Murthy has been traveling across the nation to speak about the opioid crisis. He held a media event Tuesday with SPD to highlight the naloxone program and joined them on a brief bike tour downtown.

“Let’s be clear that the opioid epidemic is a full-blown public health crisis,” Murthy said. “It’s one that we can’t ignore. It’s one that we in many ways had a hand in creating as a nation, and one that we have to do everything we can to end.”

But there is not one solution, he said, adding that prescribing practices need to be sharpened, first responders need carry to naloxone, treatment access needs to be expanded, and the public needs to be educated about opioid addiction.

SPD officer Steve Redmond said delivering naloxone won’t change the person receiving it, but it gives them the opportunity to change their own life.
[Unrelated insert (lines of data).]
(** X6.  When the random source hands back as many bytes as it is asked
    for, a constructed record carries the empty EndpointId exactly when
    [kEndpointIdLength] is zero; with a positive length the
    default-initialised empty id is never what a record ends up with. *)
Theorem EndpointId_empty_iff
    (om : option DeviceMotion) (md : DeviceMetadata) (w w' : World)
    (d : PresenceDevice) :
  random_length ->
  construct om md w = Returned (d, w') ->
  String.length (GetEndpointId d) = kEndpointIdLength /\
  (GetEndpointId d = EmptyString <-> kEndpointIdLength = 0).
Proof.
  intros Hlen H. rewrite construct_as_with_motion in H.
  apply with_motion_returned_inv in H.
  destruct H as (t & w1 & id & _ & Hid & ->).
  cbn [GetEndpointId endpoint_id_].
  pose proof (Hlen _ _ _ _ Hid) as Hl.
  split; [exact Hl |].
  rewrite <- Hl. symmetry. apply length_0_empty.
Qed.

(** X7.  What a construction asks of the platform: over the logging
    platform, a construction that returns has made exactly two calls, one
    clock reading followed by one draw of [kEndpointIdLength] random
    bytes, and leaves the underlying world as the plain construction
    does; and it returns, with the record of that reading and that draw,
    whenever the clock and the random source do. *)
Theorem construction_footprint
    (om : option DeviceMotion) (md : DeviceMetadata)
    (log : list Event) (w : World) :
  (forall (t : Timestamp) (w1 : World) (id : string) (w2 : World),
     ElapsedRealtime w = Returned (t, w1) ->
     RandBytes kEndpointIdLength w1 = Returned (id, w2) ->
     construct (D := traced D) om md (log, w) =
       Returned
         (mkPresenceDevice (D := traced D) t (motion_or_default om) md id,
          (log ++ [EvElapsedRealtime; EvRandBytes kEndpointIdLength], w2))) /\
  (forall (d : PresenceDevice (D := traced D)) (lw' : list Event * World),
     construct (D := traced D) om md (log, w) = Returned (d, lw') ->
     fst lw' = log ++ [EvElapsedRealtime; EvRandBytes kEndpointIdLength] /\
     exists d0, construct om md w = Returned (d0, snd lw')).
Proof.
  split.
  - intros t w1 id w2 Ht Hid.
    rewrite (construct_as_with_motion (D := traced D)).
    change (log ++ [EvElapsedRealtime; EvRandBytes kEndpointIdLength])
      with (log ++ [EvElapsedRealtime] ++ [EvRandBytes kEndpointIdLength]).
    rewrite List.app_assoc.
    apply (with_motion_returns (D := traced D) _ md (log, w)
             (log ++ [EvElapsedRealtime], w1)).
    + cbn. rewrite Ht. reflexivity.
    + cbn. rewrite Hid. reflexivity.
  - intros d lw' H.
    rewrite (construct_as_with_motion (D := traced D)) in H.
    apply (with_motion_returned_inv (D := traced D)) in H.
    destruct H as (t & lw1 & id & Ht & Hid & _).
    cbn in Ht.
    destruct (ElapsedRealtime w) as [[t0 w1] | |] eqn:Ht0; try discriminate.
    inversion Ht; subst. cbn in Hid.
    destruct (RandBytes kEndpointIdLength w1) as [[id0 w2] | |] eqn:Hid0;
      try discriminate.
    inversion Hid; subst. cbn [fst snd]. split.
    + rewrite <- List.app_assoc. reflexivity.
    + eexists. rewrite construct_as_with_motion.
      apply (with_motion_returns _ _ _ _ _ _ _ Ht0 Hid0).
Qed.

End Generic.

Section OnSim.
Import Sim.
Local Open Scope string_scope.

Lemma GetConnectionInfos_determined_by_mac_witness :
  exists d1 d2 wa' wb',
    construct (D := deps) None metadata0 world0 = Returned (d1, wa') /\
    construct (D := deps) (Some MotionPointAndHold)
      (mkMetadata "Watch" "AA:BB:CC:DD:EE:FF") wa' = Returned (d2, wb') /\
    GetEndpointId d1 <> GetEndpointId d2 /\
    GetConnectionInfos d1 = GetConnectionInfos d2.
Proof.
  eexists; eexists; eexists; eexists.
  split; [reflexivity | split; [reflexivity | split]].
  - discriminate.
  - eapply (proj2 (GetConnectionInfos_determined_by_mac (D := deps))
              None (Some MotionPointAndHold) metadata0
              (mkMetadata "Watch" "AA:BB:CC:DD:EE:FF"));
      reflexivity.
Defined.

Lemma EndpointId_independent_of_arguments_witness :
  exists d2,
    construct (D := deps) (Some MotionPointAndHold)
      (mkMetadata "Watch" "11:22:33:44:55:66") world0 =
      Returned (d2, mkSimWorld 1001 alphabet 4) /\
    GetEndpointId d2 = "ABCD" /\
    GetDiscoveryTimestamp d2 = 1000%Z.
Proof.
  apply (proj1 (EndpointId_independent_of_arguments (D := deps)
                  None (Some MotionPointAndHold) metadata0
                  (mkMetadata "Watch" "11:22:33:44:55:66") world0)
           (mkPresenceDevice (D := deps) 1000%Z MotionUnknown metadata0 "ABCD")
           (mkSimWorld 1001 alphabet 4)).
  reflexivity.
Defined.

Lemma EndpointId_empty_iff_witness :
  exists d w',
    construct (D := deps) None metadata0 world0 = Returned (d, w') /\
    String.length (GetEndpointId d) = 4 /\
    GetEndpointId d <> EmptyString.
Proof.
  eexists; eexists. split; [reflexivity |].
  destruct (EndpointId_empty_iff (D := deps) None metadata0 world0 _ _
              sim_random_length eq_refl) as [Hl Hiff].
  split; [exact Hl |].
  intros He. apply Hiff in He. discriminate He.
Defined.

Lemma construction_footprint_witness :
  construct (D := traced deps) None metadata0 ([], world0) =
  Returned
    (mkPresenceDevice (D := traced deps) 1000%Z MotionUnknown metadata0 "ABCD",
     ([EvElapsedRealtime; EvRandBytes 4], mkSimWorld 1001 alphabet 4)).
Proof.
  apply (proj1 (construction_footprint (D := deps) None metadata0 [] world0)
           1000%Z (mkSimWorld 1001 alphabet 0) "ABCD"
           (mkSimWorld 1001 alphabet 4) eq_refl eq_refl).
Defined.

End OnSim.

End PresenceMore.

(* ===================================================================== *)
(** * Further properties of the credential storage facade                 *)
(* ===================================================================== *)

Module StorageMore.
Import Storage StorageSeq.

Section Sequences.
Context `{T : Types}.
Variable St : Type.
Variable impl : api_CredentialStorage St.

(** One request through the facade over the logging wrapper. *)
Lemma request_recording (c : Call) (log : list Call) (s : St) :
  request (mkCredentialStorage (recording impl)) c (log, s) =
  (log ++ [c], invoke impl c s).
Proof. destruct c; reflexivity. Qed.

Lemma request_plain (c : Call) (s : St) :
  request (mkCredentialStorage impl) c s = invoke impl c s.
Proof. destruct c; reflexivity. Qed.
Redmond said the department is averaging one application per week of naloxone with nine out of 10 distributions in the downtown core. One officer has been involved in four applications of naloxone.

“And that’s just out with just 60 people,” Redmond said. “Eventually we’d like to see it go out to 600 of our officers, which will make even a bigger impact.”

Murthy said more police around the country are working to address the opioid crisis and some are carrying naloxone. He said police must be involved in the effort and that Seattle is an example of law enforcement creating public health change.

Police are working with the Seattle Fire Department, the Marah Project, and the University of Washington on the naloxone program in an attempt to combat deaths due to opioid overdoses during a six to eight month trial period. Along with saving lives, officers are also collecting data to evaluate the program’s impact.

Caleb Banta-Green, UW health services affiliate associate professor, said they’re trying to determine if the naloxone deployment is beneficial and how can it be most efficiently deployed. Making those determinations will help to improve the system, he said.

Murthy’s national Turn the Tide campaign will be making further stops in Washington. The campaign seeks to improve prescribing practices by mobilizing health care professionals, educate citizens about protecting themselves and their families and change perceptions about addiction.